* The data

(** C8. Once every segment has reported exactly once, when the animated value
    is exactly halfway between two adjacent indices [k] and [k+1], the
    highlight's [left] and [width] are the arithmetic means of their values at
    [k] and at [k+1]. *)
Theorem highlight_halfway props l evs :
  segments props = Some l ->
  Permutation (fst <$> reports evs) (Z.of_nat <$> seq 0 (length l)) ->
  exists s,
    getAnimatedStyle props (component (exec (run props evs) (start props)))
    = Normal (Some s)
    /\ forall k event event',
         (k, event) ∈ reports evs ->
         (k + 1, event') ∈ reports evs ->
         highlight_is (inject_Z k + (1 # 2)) s
           (((x (layout (nativeEvent event)) - outlineWidth props)
             + (x (layout (nativeEvent event')) - outlineWidth props)) / 2)
           ((width (layout (nativeEvent event))
             + width (layout (nativeEvent event'))) / 2).
Proof.
  intros Hsegs Hperm.
  destruct (measured_style props l evs Hsegs Hperm) as (gs & _ & _ & Hstyle & Hfound).
  eexists. split; [exact Hstyle|].
  intros k event event' Hin Hin'.
  destruct (Hfound k event Hin) as [Hk Hlook].
  destruct (Hfound (k + 1) event' Hin') as [Hk' Hlook'].
  replace (Z.to_nat (k + 1)) with (S (Z.to_nat k)) in Hlook' by lia.
  assert (Hv : inject_Z k = index_value (Z.to_nat k)).
  { unfold index_value. rewrite Z2Nat.id by lia. reflexivity. }
  rewrite Hv. unfold highlight_is, highlight_at. cbn [style_left style_width].
  destruct (node_value_halfway
              ((fun segment => (segment_x segment - outlineWidth props)%Q) <$> gs)
              (Z.to_nat k)
              (x (layout (nativeEvent event)) - outlineWidth props)%Q
              (x (layout (nativeEvent event')) - outlineWidth props)%Q)
    as (hl & -> & Hl).
  { rewrite list_lookup_fmap, Hlook. reflexivity. }
  { rewrite list_lookup_fmap, Hlook'. reflexivity. }
  destruct (node_value_halfway (segment_width <$> gs) (Z.to_nat k)
              (width (layout (nativeEvent event)))
              (width (layout (nativeEvent event'))))
    as (hw & -> & Hw).
  { rewrite list_lookup_fmap, Hlook. reflexivity. }
  { rewrite list_lookup_fmap, Hlook'. reflexivity. }
  exists hl, hw. repeat split; assumption.
Qed.

Lemma highlight_halfway_witness :
  exists s,
    getAnimatedStyle three_segments
      (component (exec (run three_segments (layout_events three_reports))
                    (start three_segments)))
    = Normal (Some s)
    /\ highlight_is (inject_Z 1 + (1 # 2)) s
         (((52 - 1) + (114 - 1)) / 2) ((60 + 40) / 2).
Proof.
  destruct (highlight_halfway three_segments
              [ {| label := Some 0%nat |}; {| label := Some 1%nat |};
                {| label := Some 2%nat |} ]
              (layout_events three_reports))
    as (s & Hs & Hk).
  - reflexivity.
  - cbn. reflexivity.
  - exists s. split; [exact Hs|].
    apply (Hk 1 (layout_event 52 60) (layout_event 114 40)).
    + cbn. apply list_elem_of_further, list_elem_of_here.
    + cbn. apply list_elem_of_further, list_elem_of_further, list_elem_of_here.
Defined.

(** ** The selection invariant *)

Lemma presses_cons_Press index evs : presses (Press index :: evs) = index :: presses evs.
Proof. reflexivity. Qed.

Lemma presses_cons_Layout index event evs :
  presses (Layout index event :: evs) = presses evs.
Proof. reflexivity. Qed.

Lemma presses_app evs1 evs2 : presses (evs1 ++ evs2) = presses evs1 ++ presses evs2.
Proof. unfold presses. apply omap_app. Qed.

Lemma no_presses_layout_events evs :
  presses evs = [] -> evs = layout_events (reports evs).
Proof.
  induction evs as [|[index event|index] evs IH]; intros Hnone.
  - reflexivity.
  - rewrite presses_cons_Layout in Hnone.
    change (reports (Layout index event :: evs)) with ((index, event) :: reports evs).
    cbn. f_equal. apply IH, Hnone.
  - discriminate.
Qed.

Lemma handle_selection_ok props ev w :
  valid_index props (initialIndex props) ->
  (forall index, ev = Press index -> valid_index props index) ->
  selection_ok props (component w) ->
  selection_ok props (component (exec (handle props ev) w)).
Proof.
  intros Hinit Hpress [Hsel Hgate]. destruct ev as [index event|index].
  - rewrite handle_Layout, onLayout_exec. cbn zeta.
    unfold selection_ok. cbn [component selectedSegment].
    destruct (bool_decide _) eqn:Hhit.
    + split; [right|intros _]; exact Hinit.
    + split; [exact Hsel|]. intros Hpassed. apply Hgate.
      apply bool_decide_eq_false in Hhit.
      unfold gate_passed in *. cbn [segmentsCounter] in Hpassed.
      destruct (segments_length props) as [count|]; [|discriminate].
      apply bool_decide_eq_true in Hpassed. apply bool_decide_eq_true.
      assert (S (segmentsCounter (component w)) <> count) by congruence. lia.
  - rewrite handle_Press.
    destruct (decide (selectedSegment (component w) = index)) as [<-|Hne].
    + rewrite onSegmentPress_same. split; assumption.
    + rewrite onSegmentPress_other by exact Hne.
      unfold selection_ok. cbn [component selectedSegment].
      split; [right|intros _]; apply Hpress; reflexivity.
Qed.

Lemma run_selection_ok props evs : forall w,
  valid_index props (initialIndex props) ->
  Forall (valid_index props) (presses evs) ->
  selection_ok props (component w) ->
  selection_ok props (component (exec (run props evs) w)).
Proof.
  induction evs as [|ev evs IH]; intros w Hinit Hpresses Hok; [exact Hok|].
  rewrite run_cons. apply IH; [exact Hinit | |].
  - destruct ev; [exact Hpresses|].
    rewrite presses_cons_Press in Hpresses. apply Forall_inv_tail in Hpresses.
    exact Hpresses.
  - apply handle_selection_ok; [exact Hinit | | exact Hok].
    intros index ->. rewrite presses_cons_Press in Hpresses.
    apply Forall_inv in Hpresses. exact Hpresses.
Qed.

(** The counter never decreases, so the gate stays passed. *)
Lemma gate_passed_run props evs w :
  gate_passed props (component w) = true ->
  gate_passed props (component (exec (run props evs) w)) = true.
Proof.
  unfold gate_passed. destruct (segments_length props) as [count|]; [|discriminate].
  rewrite !bool_decide_eq_true.
  destruct (run_refs props evs w) as [_ ->]. lia.
Qed.

(** C6, as the code has it.  [selectedSegment] is [-1] as long as no segment
    has been pressed and the gate has not passed.  When [initialIndex] is a
    valid index and every pressed index is valid, [selectedSegment] is [-1]
    or a valid index in every reachable state, and once the gate has passed
    it is a valid index after every further sequence of layout and press
    events. *)
Theorem selection_validity props evs later :
  let st := component (exec (run props evs) (start props)) in
  let st' := component (exec (run props (evs ++ later)) (start props)) in
  (presses evs = [] -> gate_passed props st = false -> selectedSegment st = -1)
  /\ (valid_index props (initialIndex props) ->
      Forall (valid_index props) (presses (evs ++ later)) ->
      (selectedSegment st = -1 \/ valid_index props (selectedSegment st))
      /\ (gate_passed props st = true -> valid_index props (selectedSegment st'))).
Proof.
  cbn zeta. split.
  - intros Hnone Hclosed. rewrite (no_presses_layout_events evs Hnone) in *.
    destruct (run_layouts props (reports evs) (start props)) as (Hc & -> & _).
    destruct (gate_crossed _ _ _) eqn:Hcrossed; [|reflexivity].
    exfalso. unfold gate_passed, gate_crossed in *.
    destruct (segments_length props) as [count|]; [|discriminate].
    apply bool_decide_eq_true in Hcrossed. apply bool_decide_eq_false in Hclosed.
    rewrite Hc in Hclosed. lia.
  - intros Hinit Hpresses.
    assert (Hstart : selection_ok props (component (start props))).
    { split; [left; reflexivity|]. unfold gate_passed.
      destruct (segments_length props); [|discriminate].
      rewrite bool_decide_eq_true. cbn. lia. }
    split.
    + apply (run_selection_ok props evs (start props)); [exact Hinit | | exact Hstart].
      rewrite presses_app in Hpresses. apply Forall_app in Hpresses. apply Hpresses.
    + intros Hpassed.
      apply (run_selection_ok props (evs ++ later) (start props));
        [exact Hinit | exact Hpresses | exact Hstart |].
      rewrite run_app. apply gate_passed_run, Hpassed.
Qed.

Lemma selection_validity_witness :
  valid_index three_segments
    (selectedSegment
       (component (exec (run three_segments
                           (layout_events three_reports
                            ++ [Press 2; Layout 0 (layout_event 0 50); Press 0]))
                     (start three_segments))))
  /\ selectedSegment
       (component (exec (run initialIndex_out_of_range [Layout 0 (layout_event 0 50)])
                     (start initialIndex_out_of_range))) = -1.
Proof.
  split.
  - apply (proj2 (selection_validity three_segments (layout_events three_reports)
                    [Press 2; Layout 0 (layout_event 0 50); Press 0])).
    + cbn. lia.
    + cbn. repeat constructor; cbn; lia.
    + reflexivity.
  - apply (proj1 (selection_validity initialIndex_out_of_range
                    [Layout 0 (layout_event 0 50)] [])).
    + reflexivity.
    + reflexivity.
Defined.

(** The seeded selection is the [initialIndex] prop as given: out of range,
    it stays out of range after the gate. *)
Example seeded_selection_out_of_range :
  selectedSegment
    (component (exec (run initialIndex_out_of_range
                        [Layout 0 (layout_event 0 50); Layout 1 (layout_event 52 60)])
                  (start initialIndex_out_of_range))) = 5.
Proof. reflexivity. Qed.

(** A hole left in the table by a duplicated report makes the style
    computation throw once the counter equals the count. *)
Example duplicated_report_leaves_hole :
  getAnimatedStyle two_segments
    (component (exec (run two_segments
                        [Layout 1 (layout_event 52 60); Layout 1 (layout_event 52 60)])
                  (start two_segments)))
  = ThrowTypeError.
Proof. reflexivity. Qed.

(** C6 as stated fails: with two segments, a press on segment 1 before any
    layout report leaves the gate not passed and [selectedSegment] equal to 1,
    not [-1]. *)
Lemma selection_validity_counterexample :
  gate_passed two_segments
    (component (exec (run two_segments early_press) (start two_segments))) = false
  /\ Some (segmentsCounter
             (component (exec (run two_segments early_press) (start two_segments))))
     <> segments_length two_segments
  /\ selectedSegment
       (component (exec (run two_segments early_press) (start two_segments))) = 1
  /\ selectedSegment
       (component (exec (run two_segments early_press) (start two_segments))) <> -1.
Proof. repeat split; cbn; discriminate. Qed.

Lemma onChangeIndex_calls_app log1 log2 :
  onChangeIndex_calls (log1 ++ log2) = onChangeIndex_calls log1 ++ onChangeIndex_calls log2.
Proof. unfold onChangeIndex_calls. apply omap_app. Qed.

* Aim of the task
All lines in the data above from the one with "let st' := component" through the one with "apply bool_decide_eq_true in Hcrossed." must be repeated exactly, and no others.

* Reply to the task
  let st' := component (exec (run props (evs ++ later)) (start props)) in
  (presses evs = [] -> gate_passed props st = false -> selectedSegment st = -1)
  /\ (valid_index props (initialIndex props) ->
      Forall (valid_index props) (presses (evs ++ later)) ->
      (selectedSegment st = -1 \/ valid_index props (selectedSegment st))
      /\ (gate_passed props st = true -> valid_index props (selectedSegment st'))).
Proof.
  cbn zeta. split.
  - intros Hnone Hclosed. rewrite (no_presses_layout_events evs Hnone) in *.
    destruct (run_layouts props (reports evs) (start props)) as (Hc & -> & _).
    destruct (gate_crossed _ _ _) eqn:Hcrossed; [|reflexivity].
    exfalso. unfold gate_passed, gate_crossed in *.
    destruct (segments_length props) as [count|]; [|discriminate].
    apply bool_decide_eq_true in Hcrossed. apply bool_decide_eq_false in Hclosed.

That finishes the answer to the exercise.